That covers the basic plot, or at least most of it. Wray moves across this sprawling and brazenly convoluted material in a comparatively staid and clear way, with a recurring three-part narrative structure made up of Waldy’s letters to Mrs Haven, re-creations of the events in his life that led to his confinement in his aunts’ apartment, and the retelling of his family history and most important events of the 20th century. There are cameo appearances by the likes of Einstein, Wittgenstein, J Robert Oppenheimer, Joan Didion and others. At the novel’s climax, Waldy clumsily moves through Mitteleuropa in search of his great-grandfather’s writings, in the hope of both understanding and freeing himself from the burdens of family and time.

The overall effect of Wray’s considerable effort falls somewhere between Thomas Pynchon and David Mitchell. The material is daunting and entertaining, and it also frequently occasions scepticism about just how seriously we should take all of this. Should the novel be prized and contended with as serious literary work, or easily consumed as inspired self-indulgence?

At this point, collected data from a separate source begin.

(** Demotion clears the flag of the whole chain. *)
Lemma demoted_spec l b k :
  NoDup (id <$> l) → Forall (λ r, is_Some (id r)) l → one_latest l →
  demoted b k l =
    reflag (λ x, if decide (in_chain b k x) then false else is_latest x) <$> l.
Proof.
  intros Hnd Hsome H1. unfold demoted, latest_of.
  destruct (first _) as [o|] eqn:Hfirst.
  - apply first_filter_Some in Hfirst as [[Hco Hlo] Ho].
    rewrite added_existing;
      [|done|by apply (proj1 (Forall_forall _ _) Hsome)|done].
    apply reflag_ext. intros x Hx. unfold flag_at.
    destruct (decide (x = o)) as [->|Hne]; [by rewrite decide_True|].
    destruct (decide (in_chain b k x)) as [Hcx|Hcx]; [|done].
    destruct (is_latest x) eqn:Hlx; [|done].
    exfalso. apply Hne. by apply (latest_unique l b k).
  - pose proof (first_filter_None _ _ Hfirst) as Hnone.
    rewrite <- (reflag_same l) at 1. apply reflag_ext. intros x Hx.
    destruct (decide (in_chain b k x)) as [Hcx|Hcx]; [|done].
    destruct (is_latest x) eqn:Hlx; [|done].
    exfalso. by apply (Hnone x).
Qed.

Lemma next_id_reflag f l : next_id (reflag f <$> l) = next_id l.
Proof.
  unfold next_id. f_equal. induction l as [|x l IH]; [done|].
  cbn. by rewrite IH.
Qed.

(** A row pushed on a chain: the chain is demoted and the row appended. *)
Lemma chain_pushed l b k r :
  NoDup (id <$> l) → Forall (λ r, is_Some (id r)) l → one_latest l →
  id r = None → in_chain b k r →
  filter (in_chain b k) (added r (demoted b k l)) =
    (set_is_latest false <$> filter (in_chain b k) l)
      ++ [set_id (Some (next_id l)) r].
Proof.
  intros Hnd Hsome H1 Hid Hr. rewrite demoted_spec by done.
  unfold added. rewrite Hid, next_id_reflag.
  rewrite filter_app, chain_reflag.
  rewrite filter_cons_True by done. f_equal.
  apply fmap_ext_elem. intros x [Hc _]%list_elem_of_filter.
  unfold reflag. by rewrite decide_True.
Qed.

Lemma chain_pushed_other l b k b' k' r :
  NoDup (id <$> l) → Forall (λ r, is_Some (id r)) l → one_latest l →
  id r = None → in_chain b k r → ¬ (b' = b ∧ k' = k) →
  filter (in_chain b' k') (added r (demoted b k l)) =
    filter (in_chain b' k') l.
Proof.
  intros Hnd Hsome H1 Hid [Hrb Hrk] Hne. rewrite demoted_spec by done.
  unfold added. rewrite Hid.
  rewrite filter_app, chain_reflag.
  rewrite filter_cons_False by (intros [? ?]; apply Hne; cbn in *; by subst).
  rewrite filter_nil, app_nil_r.
  rewrite <- (reflag_same (filter _ l)) at 2. apply reflag_ext.
  intros x [[Hb Hk] _]%list_elem_of_filter.
  rewrite decide_False; [done|]. intros [? ?]. apply Hne. by subst.
Qed.

Lemma one_latest_pushed l b k r :
  NoDup (id <$> l) → Forall (λ r, is_Some (id r)) l → one_latest l →
  id r = None → in_chain b k r → is_latest r = true →
  one_latest (added r (demoted b k l)).
Proof.
  intros Hnd Hsome H1 Hid Hr Hl b' k' Hne.
  destruct (decide (b' = b ∧ k' = k)) as [[-> ->]|Hother].
  - rewrite chain_pushed by done.
    rewrite latest_count_app, latest_count_demoted_all.
    unfold latest_count. by rewrite filter_cons_True.
  - rewrite chain_pushed_other in Hne |- * by done. by apply H1.
Qed.

Lemma rows_wf_pushed l b k r :
  rows_wf l → one_latest l → id r = None →
  uuid_shaped (version_id r) = true → version_id r ∉ version_id <$> l →
  storage_path r =
    (if is_delete_marker r then None
     else Some (locator (bucket_name r) (key r) (version_id r))) →
  rows_wf (added r (demoted b k l)).
Proof.
  intros Hwf H1 Hid Hu Hv Hp.
  rewrite demoted_spec by (done || apply Hwf).
  apply rows_wf_added_new; try done.
  - by apply rows_wf_reflag.
  - by rewrite fmap_reflag.
Qed.

(** *** Updates confined to one chain *)

Lemma confined_same l b k F (P : ObjectVersion → Prop)
    `{∀ x, Decision (P x)} :
  filter (in_chain b k) (reflag F <$> filter P l) =
    reflag F <$> filter P (filter (in_chain b k) l).
Proof.
  rewrite chain_reflag. f_equal.
  rewrite !list_filter_filter. apply list_filter_iff. tauto.
Qed.

Lemma confined_other l b k b' k' F (P : ObjectVersion → Prop)
    `{∀ x, Decision (P x)} :
  (∀ x, x ∈ l → ¬ in_chain b k x → P x ∧ F x = is_latest x) →
  ¬ (b' = b ∧ k' = k) →
  filter (in_chain b' k') (reflag F <$> filter P l) =
    filter (in_chain b' k') l.
Proof.
  intros Hconf Hne. rewrite confined_same.
  assert (∀ x, x ∈ filter (in_chain b' k') l → P x ∧ F x = is_latest x)
    as Hout.
  { intros x [[Hb Hk] Hx]%list_elem_of_filter. apply Hconf; [done|].
    intros [? ?]. apply Hne. by subst. }
  rewrite filter_all by (intros; by apply Hout).
  rewrite <- (reflag_same (filter _ l)) at 2. apply reflag_ext.
  intros x Hx. by apply Hout.
Qed.

Lemma one_latest_confined l b k F (P : ObjectVersion → Prop)
    `{∀ x, Decision (P x)} :
  one_latest l →
  (∀ x, x ∈ l → ¬ in_chain b k x → P x ∧ F x = is_latest x) →
  (filter (in_chain b k) (reflag F <$> filter P l) ≠ [] →
   latest_count (filter (in_chain b k) (reflag F <$> filter P l)) = 1%nat) →
  one_latest (reflag F <$> filter P l).
Proof.
  intros H1 Hconf Hsame b' k' Hne.
  destruct (decide (b' = b ∧ k' = k)) as [[-> ->]|Hother]; [by apply Hsame|].
  rewrite (confined_other l b k) in Hne |- * by done. by apply H1.
Qed.

End Chains.

(** ** Deleting a version and rolling back, on the whole table *)

Section Transitions.

Implicit Types (l tbl : list ObjectVersion) (x o r : ObjectVersion).

Lemma count_one {A} (P : A → Prop) `{∀ a, Decision (P a)} (l : list A) a :
  NoDup l → a ∈ l → P a → (∀ y, y ∈ l → P y → y = a) →
  List.length (filter P l) = 1%nat.
Proof.
  intros Hnd Ha HP Huniq.
  rewrite (NoDup_all_equal (filter P l) a); [done|by apply NoDup_filter|..].
  - by apply list_elem_of_filter.
  - intros y [HPy Hy]%list_elem_of_filter. by apply Huniq.
Qed.

Lemma latest_exists l b k :
  one_latest l → filter (in_chain b k) l ≠ [] →
  ∃ y, y ∈ l ∧ in_chain b k y ∧ is_latest y = true.
Proof.
  intros H1 Hne. specialize (H1 b k Hne). unfold latest_count in H1.
  destruct (filter (λ r, is_latest r = true) (filter (in_chain b k) l))
    as [|y rest] eqn:Hf; [done|].
  assert (y ∈ filter (λ r, is_latest r = true) (filter (in_chain b k) l))
    as Hy by (rewrite Hf; left).
  apply list_elem_of_filter in Hy as [Hl Hy].
  apply list_elem_of_filter in Hy as [Hc Hy]. by exists y.
Qed.

Lemma version_of_Some l b k v obj :
  version_of b k v l = Some obj →
  obj ∈ l ∧ in_chain b k obj ∧ version_id obj = v.
Proof. intros [[? ?] ?]%first_filter_Some. done. Qed.

Lemma next_latest_of_Some l b k v n :
  next_latest_of b k v l = Some n →
  n ∈ l ∧ in_chain b k n ∧ version_id n ≠ v
  ∧ ∀ x, x ∈ l → in_chain b k x → version_id x ≠ v →
         last_modified x ≤ last_modified n.
Proof.
  unfold next_latest_of. intros Hn.
  pose proof (order_by_newest_first
                (filter (λ r, in_chain b k r ∧ version_id r ≠ v) l)) as Hs.
  assert (∀ x, x ∈ order_by_last_modified_desc
                     (filter (λ r, in_chain b k r ∧ version_id r ≠ v) l)
               ↔ (in_chain b k x ∧ version_id x ≠ v) ∧ x ∈ l) as Hel
    by (intros x; by rewrite order_by_elem, list_elem_of_filter).
  destruct (order_by_last_modified_desc _) as [|n' rest]; [done|].
  injection Hn as ->. destruct Hs as [Hmax _].
  destruct (proj1 (Hel n)) as [[Hc Hv] Hin]; [left|].
  split; [done|]. split; [done|]. split; [done|].
  intros x Hx Hcx Hvx.
  assert (x ∈ n :: rest) as Hxin by (by apply Hel).
  apply elem_of_cons in Hxin as [->|Hrest]; [lia|by apply Hmax].
Qed.

Lemma next_latest_of_None l b k v x :
  next_latest_of b k v l = None → x ∈ l → in_chain b k x → version_id x = v.
Proof.
  unfold next_latest_of. intros Hn Hx Hc.
  destruct (decide (version_id x = v)) as [|Hv]; [done|]. exfalso.
  assert (x ∈ order_by_last_modified_desc
                (filter (λ r, in_chain b k r ∧ version_id r ≠ v) l)) as Hin
    by (by rewrite order_by_elem, list_elem_of_filter).
  destruct (order_by_last_modified_desc _); [|done].
  by apply elem_of_nil in Hin.
Qed.

(** [delete_object] with a version id removes the row and, when it was
    current, promotes the newest of the others. *)
Lemma delete_version_spec l b k v obj :
  NoDup (id <$> l) → Forall (λ r, is_Some (id r)) l →
  version_of b k v l = Some obj →
  delete_row obj (if is_latest obj then promoted b k v l else l) =
    reflag (promote_flag obj (next_latest_of b k v l))
      <$> filter (λ x, x ≠ obj) l.
Proof.
  intros Hnd Hsome (Ho & Hc & Hv)%version_of_Some.
  assert (delete_row obj l =
          reflag (λ x, is_latest x) <$> filter (λ x, x ≠ obj) l) as Hplain
    by (by rewrite reflag_same, delete_row_existing).
  unfold promoted, promote_flag.
  destruct (is_latest obj) eqn:Hl.
  - destruct (next_latest_of b k v l) as [n|] eqn:Hn.
    + apply next_latest_of_Some in Hn as (Hnl & Hcn & Hvn & _).
      rewrite added_existing;
        [|done|by apply (proj1 (Forall_forall _ _) Hsome)|done].
      rewrite delete_row_reflag, delete_row_existing by done.
      apply reflag_ext. intros x _. unfold flag_at.
      destruct (decide (x = n)) as [->|Hne].
      * by rewrite decide_True.
      * rewrite decide_False; [done|]. intros [_ [= ->]]. done.
    + rewrite Hplain. apply reflag_ext. intros x _.
      by rewrite decide_False by (by intros [_ ?]).
  - rewrite Hplain. apply reflag_ext. intros x _.
    by rewrite decide_False by (by intros [? _]).
Qed.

At the best moments, however – such as when a congenitally abstracting theoretical physicist finally forgets about the mystery of the Lost Time Accidents for a moment upon seeing his newborn daughters for the first time, their faces “crimped and wrinkled like a pair of angry fists” – you’re not so worried about whether all of this makes sense or not. That is because Wray has made it possible, amid all of the overtly learned family drama, to perceive more readily a finer and firmer human feeling that courses through this wingding tick-tock of a brainy new book. 

Randy Boyagoda’s most recent novel is “Beggar’s Feast” (Penguin)

The Lost Time Accidents by John Wray is published by Canongate (512pp, £16.99)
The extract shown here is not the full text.